He returned the following summer: seven years old now, a seasoned traveler with a list of expectations that included a stop at Weeks’ Ice Cream en route home from the bus station.

He had finished second grade. He looked at the menu in the ice cream shop and grinned at the familiar garish photos of sundaes. “Can you read it?” I asked, pointing to a description of his favorite.

“Not yet,” he replied. “But I’ll learn.”

Nor could he read at eight, the third summer he spent with us, after he had completed third grade.
Ben was also eight, that summer, and my other children were nine, eleven, and twelve. My oldest, a girl now in junior high, wanted to watch the evening news to see what was happening in Viet Nam, and her one-year-younger brother had ball games to play, games that lasted into the summer twilights. They no longer joined us on the yellow couch each evening. Now it was only Kristin, Ben, Anthony, and me.

“He can’t read a single word, Mom,” Ben confided privately. “Not even Green Eggs and Ham. And he’s going into fourth grade!”

I knew that. And it troubled me. But when I tried to show Anthony the sounds of letters, the magic of their combinations, he became impatient.

“My teacher will teach me that,” he insisted. “I’ll learn when school starts.” He didn’t want school, not in summer. He wanted stories.

Night after night, for three summers, we sat on that yellow couch, Tasha the Newfoundland snoring at our feet, and journeyed through books. The cool barn where Charlotte lived and died, the primordial swamp where dinosaurs roamed, space and rocket ships, Oz and Narnia: all of them became the landscape of Anthony’s life in our family. Each August he went home with books in his suitcase, stories in his heart, and the expectation that this year would be the year when he would learn to read.

His confidence and resiliance astounded me. In Maine, I had watched him jump into water well over his head and seen him bob back up grinning and make his way back to the dock with a city-boy dog paddle that somehow kept him afloat. I had seen him fall from a horse and feed the horse a forgiving apple from our orchard. He had ridden a chair lift, brown legs dangling, to the top of a ski slope, then hiked back down and found the untied sneaker that had dropped from his foot midway. It had never occurred to him that the water was too deep or too cold, that the horse’s big teeth might bite too far, or that the sneaker would not be right there at the base of the tall pine.

And each September he embarked happily on another year in school, certain that he would catch on this time, would break the code, would become a reader. “This year I will,” he said with determination each fall.

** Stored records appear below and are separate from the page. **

Lemma zoneForOrg_restored s org n : zoneForOrg (restored <$> s) org n = restored <$> zoneForOrg s org n.
Proof.
  unfold zoneForOrg. rewrite lookup_fmap. destruct (s !! normZone n) as [zd|]; [|done]. simpl.
  by case_bool_decide.
Qed.

Lemma GetRecord_restored s org n id : GetRecord org n id (restored <$> s) = GetRecord org n id s.
Proof. unfold GetRecord. rewrite zoneForOrg_restored. by destruct (zoneForOrg s org n). Qed.

Lemma ZoneProvider_restored s org n : ZoneProvider org n (restored <$> s) = ZoneProvider org n s.
Proof.
  unfold ZoneProvider. rewrite zoneForOrg_restored. destruct (zoneForOrg s org n) as [zd|]; [|done].
  simpl. by repeat (case_bool_decide; simpl).
Qed.

(** *** The snapshot does not depend on the order maps are listed in *)

Lemma merge_sort_unique {A} (R : relation A) `{!forall x y, Decision (R x y), !Total R, !Transitive R} l1 l2 :
  l1 ≡ₚ l2 -> (forall x y, x ∈ l1 -> y ∈ l1 -> R x y -> R y x -> x = y) -> merge_sort R l1 = merge_sort R l2.
Proof.
  intros Hp Ha. apply (StronglySorted_unique_strong R).
  - intros x y Hx Hy. rewrite merge_sort_Permutation in Hx. rewrite merge_sort_Permutation, <-Hp in Hy. by apply Ha.
  - by apply StronglySorted_merge_sort.
  - by apply StronglySorted_merge_sort.
  - by rewrite !merge_sort_Permutation.
Qed.

Lemma export_zone_order (MO1 MO2 : MapOrder) zd :
  recs_wf (records zd) -> @export_zone MO1 zd = @export_zone MO2 zd.
Proof.
  intros Hw. unfold export_zone. f_equal. apply (merge_sort_unique id_le).
  - by rewrite (@map_range_perm MO1), (@map_range_perm MO2).
  - intros x y ([i x'] & -> & Hi%elem_of_map_range)%list_elem_of_fmap
      ([j y'] & -> & Hj%elem_of_map_range)%list_elem_of_fmap H1 H2.
    pose proof (str_le_antisymm _ _ H1 H2) as E. simpl in *.
    destruct (Hw _ _ Hi) as [<- _], (Hw _ _ Hj) as [<- _]. rewrite E in Hi. congruence.
Qed.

And each year it didn’t happen.

The spring that Ben, now nine, finished fourth grade, I sent in our annual application for Anthony’s visit. By this time it was routine. But this time there was no reply.I called the organization that sponsored the visits and they checked their records. Anthony’s mother had not sent in the paperwork this year, they told me. Perhaps she was ill? Surely not; not Anthony’s mother, who was herself a doctor as well as a nurse, and a veterinarian and professional wrestler to boot?  I asked them to call her with a reminder, to tell her we were looking forward to our fourth summer with her son.

They tried. But the telephone was disconnected. There was no one by that name at the address.
And so that optimistic, valiant little boy disappeared from our lives. We never saw Anthony, never heard from him again.

What does any of this have to do with Brown vs. Board of Education, that decision handed down fourteen years before a child named Anthony entered my kitchen carrying a little plastic suitcase?

I’m not at all sure. Sadly, it’s a reminder that the Supreme Court of the USA could not decree an end to every problem that an African-American child, heart filled with hope, would face in today’s world. The Court couldn’t mandate caring classrooms or fine teachers with a reverence for literacy. But it gave children like Anthony the right to expect those things, to hope for them, to demand them.

My son Ben is a lawyer now, and has two little boys of his own. Every night they curl up beside him, wearing Spiderman pajamas, and listen to the stories he reads.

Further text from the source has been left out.